> **The data**
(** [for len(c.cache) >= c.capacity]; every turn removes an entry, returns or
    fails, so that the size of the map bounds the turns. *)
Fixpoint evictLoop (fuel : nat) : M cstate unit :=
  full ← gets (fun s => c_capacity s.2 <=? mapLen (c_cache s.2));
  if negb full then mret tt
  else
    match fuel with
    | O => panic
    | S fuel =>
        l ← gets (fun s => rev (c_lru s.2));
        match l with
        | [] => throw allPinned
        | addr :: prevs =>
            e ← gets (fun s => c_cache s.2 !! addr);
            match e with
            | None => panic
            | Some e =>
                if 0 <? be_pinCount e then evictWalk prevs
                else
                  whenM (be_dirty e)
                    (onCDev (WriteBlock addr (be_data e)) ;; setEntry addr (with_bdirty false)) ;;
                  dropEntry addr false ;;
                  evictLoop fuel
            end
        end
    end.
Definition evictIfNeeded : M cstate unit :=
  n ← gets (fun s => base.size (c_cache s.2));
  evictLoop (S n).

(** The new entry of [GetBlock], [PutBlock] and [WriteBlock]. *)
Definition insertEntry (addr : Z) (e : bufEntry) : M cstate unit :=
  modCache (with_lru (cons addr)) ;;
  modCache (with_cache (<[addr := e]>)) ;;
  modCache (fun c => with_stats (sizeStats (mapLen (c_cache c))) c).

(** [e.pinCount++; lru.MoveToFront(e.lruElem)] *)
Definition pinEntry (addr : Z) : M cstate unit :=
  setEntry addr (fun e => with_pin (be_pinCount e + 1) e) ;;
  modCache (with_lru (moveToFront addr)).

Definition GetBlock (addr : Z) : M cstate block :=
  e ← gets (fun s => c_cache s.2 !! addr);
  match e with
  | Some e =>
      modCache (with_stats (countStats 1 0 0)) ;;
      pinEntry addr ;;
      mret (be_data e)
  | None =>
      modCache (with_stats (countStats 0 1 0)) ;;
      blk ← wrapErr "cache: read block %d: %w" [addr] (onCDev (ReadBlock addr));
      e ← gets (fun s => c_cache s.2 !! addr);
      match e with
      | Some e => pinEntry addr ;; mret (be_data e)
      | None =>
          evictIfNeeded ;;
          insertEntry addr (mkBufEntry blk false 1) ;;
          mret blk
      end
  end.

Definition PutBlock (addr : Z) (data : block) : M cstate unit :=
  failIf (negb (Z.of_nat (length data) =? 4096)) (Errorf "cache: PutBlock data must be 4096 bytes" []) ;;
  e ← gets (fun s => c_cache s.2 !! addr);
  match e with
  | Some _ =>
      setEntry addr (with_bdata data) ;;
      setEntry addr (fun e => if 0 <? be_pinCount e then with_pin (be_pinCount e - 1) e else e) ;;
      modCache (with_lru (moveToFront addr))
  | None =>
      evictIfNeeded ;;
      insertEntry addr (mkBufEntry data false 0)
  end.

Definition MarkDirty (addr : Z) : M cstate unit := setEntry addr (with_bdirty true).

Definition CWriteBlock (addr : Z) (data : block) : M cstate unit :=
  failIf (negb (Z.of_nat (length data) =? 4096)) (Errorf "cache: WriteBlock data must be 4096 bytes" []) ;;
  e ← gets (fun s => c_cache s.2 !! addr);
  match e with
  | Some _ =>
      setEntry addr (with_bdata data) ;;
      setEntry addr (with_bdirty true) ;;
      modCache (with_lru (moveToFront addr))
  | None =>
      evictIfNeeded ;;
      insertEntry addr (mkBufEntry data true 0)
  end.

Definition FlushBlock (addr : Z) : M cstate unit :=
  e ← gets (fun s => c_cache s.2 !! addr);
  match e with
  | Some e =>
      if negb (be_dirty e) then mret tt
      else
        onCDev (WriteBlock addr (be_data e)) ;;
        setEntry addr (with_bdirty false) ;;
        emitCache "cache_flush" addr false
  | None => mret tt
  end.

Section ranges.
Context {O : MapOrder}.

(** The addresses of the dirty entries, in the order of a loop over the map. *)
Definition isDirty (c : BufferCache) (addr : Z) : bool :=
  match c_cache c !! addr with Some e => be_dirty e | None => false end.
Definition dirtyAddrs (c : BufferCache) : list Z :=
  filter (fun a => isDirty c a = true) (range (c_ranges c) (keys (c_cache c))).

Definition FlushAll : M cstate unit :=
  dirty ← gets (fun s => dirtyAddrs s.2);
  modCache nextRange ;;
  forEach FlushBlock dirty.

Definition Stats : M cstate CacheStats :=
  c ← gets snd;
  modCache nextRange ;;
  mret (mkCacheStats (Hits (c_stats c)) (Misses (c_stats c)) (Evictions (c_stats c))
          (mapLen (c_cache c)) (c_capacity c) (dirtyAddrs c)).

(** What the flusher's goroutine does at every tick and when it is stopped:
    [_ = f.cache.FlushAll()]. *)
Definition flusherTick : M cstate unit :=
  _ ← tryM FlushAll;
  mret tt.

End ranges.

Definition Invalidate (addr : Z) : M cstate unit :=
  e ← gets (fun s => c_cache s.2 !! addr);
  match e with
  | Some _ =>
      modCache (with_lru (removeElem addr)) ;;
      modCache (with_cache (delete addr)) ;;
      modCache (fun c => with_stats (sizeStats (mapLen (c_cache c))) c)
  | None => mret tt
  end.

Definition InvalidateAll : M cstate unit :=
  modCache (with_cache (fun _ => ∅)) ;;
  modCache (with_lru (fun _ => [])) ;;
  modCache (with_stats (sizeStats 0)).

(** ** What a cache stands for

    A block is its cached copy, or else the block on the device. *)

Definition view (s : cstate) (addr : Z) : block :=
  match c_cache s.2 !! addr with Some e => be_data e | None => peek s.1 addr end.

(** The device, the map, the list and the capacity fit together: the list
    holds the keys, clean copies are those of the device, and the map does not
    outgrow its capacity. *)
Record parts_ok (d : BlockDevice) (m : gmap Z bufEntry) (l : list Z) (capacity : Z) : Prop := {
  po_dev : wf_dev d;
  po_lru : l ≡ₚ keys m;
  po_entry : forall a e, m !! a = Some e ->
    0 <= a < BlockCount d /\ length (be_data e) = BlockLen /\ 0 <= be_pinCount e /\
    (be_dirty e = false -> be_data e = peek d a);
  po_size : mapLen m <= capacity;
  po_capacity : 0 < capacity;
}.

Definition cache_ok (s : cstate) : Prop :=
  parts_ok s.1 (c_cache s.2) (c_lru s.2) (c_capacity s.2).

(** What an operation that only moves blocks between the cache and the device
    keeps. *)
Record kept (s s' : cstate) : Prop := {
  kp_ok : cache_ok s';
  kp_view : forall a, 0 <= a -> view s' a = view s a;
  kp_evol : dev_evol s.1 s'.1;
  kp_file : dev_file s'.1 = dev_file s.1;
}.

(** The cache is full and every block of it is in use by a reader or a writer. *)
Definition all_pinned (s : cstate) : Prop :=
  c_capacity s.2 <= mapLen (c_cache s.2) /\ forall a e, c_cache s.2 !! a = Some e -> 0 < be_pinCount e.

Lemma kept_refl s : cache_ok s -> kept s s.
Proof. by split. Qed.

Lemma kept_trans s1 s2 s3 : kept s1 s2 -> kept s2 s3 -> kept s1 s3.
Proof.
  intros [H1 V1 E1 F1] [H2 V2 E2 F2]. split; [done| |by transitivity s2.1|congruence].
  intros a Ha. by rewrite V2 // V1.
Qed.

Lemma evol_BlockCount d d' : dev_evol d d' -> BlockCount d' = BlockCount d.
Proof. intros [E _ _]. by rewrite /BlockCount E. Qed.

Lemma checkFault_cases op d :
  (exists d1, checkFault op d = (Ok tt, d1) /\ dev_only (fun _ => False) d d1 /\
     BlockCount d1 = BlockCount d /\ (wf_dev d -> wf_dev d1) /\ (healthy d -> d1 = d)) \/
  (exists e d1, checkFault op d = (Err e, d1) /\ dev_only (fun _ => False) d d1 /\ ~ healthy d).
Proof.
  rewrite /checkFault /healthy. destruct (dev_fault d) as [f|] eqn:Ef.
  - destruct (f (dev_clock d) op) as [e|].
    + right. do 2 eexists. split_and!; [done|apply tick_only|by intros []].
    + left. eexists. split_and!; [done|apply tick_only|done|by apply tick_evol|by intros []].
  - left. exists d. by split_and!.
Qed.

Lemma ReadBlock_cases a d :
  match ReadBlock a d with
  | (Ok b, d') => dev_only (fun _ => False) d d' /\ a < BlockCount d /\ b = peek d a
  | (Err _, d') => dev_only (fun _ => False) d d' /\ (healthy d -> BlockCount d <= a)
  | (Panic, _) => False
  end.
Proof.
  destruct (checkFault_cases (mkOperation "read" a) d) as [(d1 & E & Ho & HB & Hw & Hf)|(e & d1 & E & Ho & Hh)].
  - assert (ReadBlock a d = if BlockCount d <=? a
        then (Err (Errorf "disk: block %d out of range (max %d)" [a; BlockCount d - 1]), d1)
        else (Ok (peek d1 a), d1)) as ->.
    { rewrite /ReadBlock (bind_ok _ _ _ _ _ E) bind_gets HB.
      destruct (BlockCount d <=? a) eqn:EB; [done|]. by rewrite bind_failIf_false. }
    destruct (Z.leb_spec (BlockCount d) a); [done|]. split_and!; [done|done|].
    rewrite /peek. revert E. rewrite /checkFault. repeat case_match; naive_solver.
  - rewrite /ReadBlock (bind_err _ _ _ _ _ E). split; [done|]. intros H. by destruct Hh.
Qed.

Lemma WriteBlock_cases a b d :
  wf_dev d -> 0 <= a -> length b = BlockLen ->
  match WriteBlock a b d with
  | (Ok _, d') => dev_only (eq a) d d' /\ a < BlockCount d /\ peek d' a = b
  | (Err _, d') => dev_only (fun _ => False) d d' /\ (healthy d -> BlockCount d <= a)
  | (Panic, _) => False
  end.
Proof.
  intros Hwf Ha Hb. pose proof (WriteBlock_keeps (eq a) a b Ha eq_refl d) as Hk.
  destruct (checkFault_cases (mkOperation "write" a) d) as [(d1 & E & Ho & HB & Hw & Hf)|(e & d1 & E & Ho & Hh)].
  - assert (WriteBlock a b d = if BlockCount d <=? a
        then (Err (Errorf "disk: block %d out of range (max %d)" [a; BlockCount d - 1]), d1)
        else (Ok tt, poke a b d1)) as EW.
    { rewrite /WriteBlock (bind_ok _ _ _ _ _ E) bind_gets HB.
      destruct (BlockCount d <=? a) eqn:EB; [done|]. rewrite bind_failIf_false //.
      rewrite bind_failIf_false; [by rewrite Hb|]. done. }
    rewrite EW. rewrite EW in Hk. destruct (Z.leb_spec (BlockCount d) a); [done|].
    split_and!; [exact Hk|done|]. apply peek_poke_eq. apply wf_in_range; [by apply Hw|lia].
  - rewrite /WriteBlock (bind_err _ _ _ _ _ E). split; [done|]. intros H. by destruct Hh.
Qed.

==

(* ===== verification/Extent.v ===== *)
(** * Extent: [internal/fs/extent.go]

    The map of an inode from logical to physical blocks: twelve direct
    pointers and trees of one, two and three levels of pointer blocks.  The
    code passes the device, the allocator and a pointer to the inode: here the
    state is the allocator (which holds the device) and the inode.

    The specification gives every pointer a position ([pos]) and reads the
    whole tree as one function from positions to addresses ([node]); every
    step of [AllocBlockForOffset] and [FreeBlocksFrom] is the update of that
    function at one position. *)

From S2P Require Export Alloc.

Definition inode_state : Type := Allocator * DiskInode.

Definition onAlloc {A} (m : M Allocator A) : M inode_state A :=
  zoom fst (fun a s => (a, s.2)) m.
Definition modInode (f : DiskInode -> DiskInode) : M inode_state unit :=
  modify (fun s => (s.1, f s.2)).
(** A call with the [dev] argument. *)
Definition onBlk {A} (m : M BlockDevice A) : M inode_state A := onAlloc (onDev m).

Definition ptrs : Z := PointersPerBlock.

> **What is expected**
Copy each line from the data that features the string "prevs".

> **Task answer**
        | addr :: prevs =>
                if 0 <? be_pinCount e then evictWalk prevs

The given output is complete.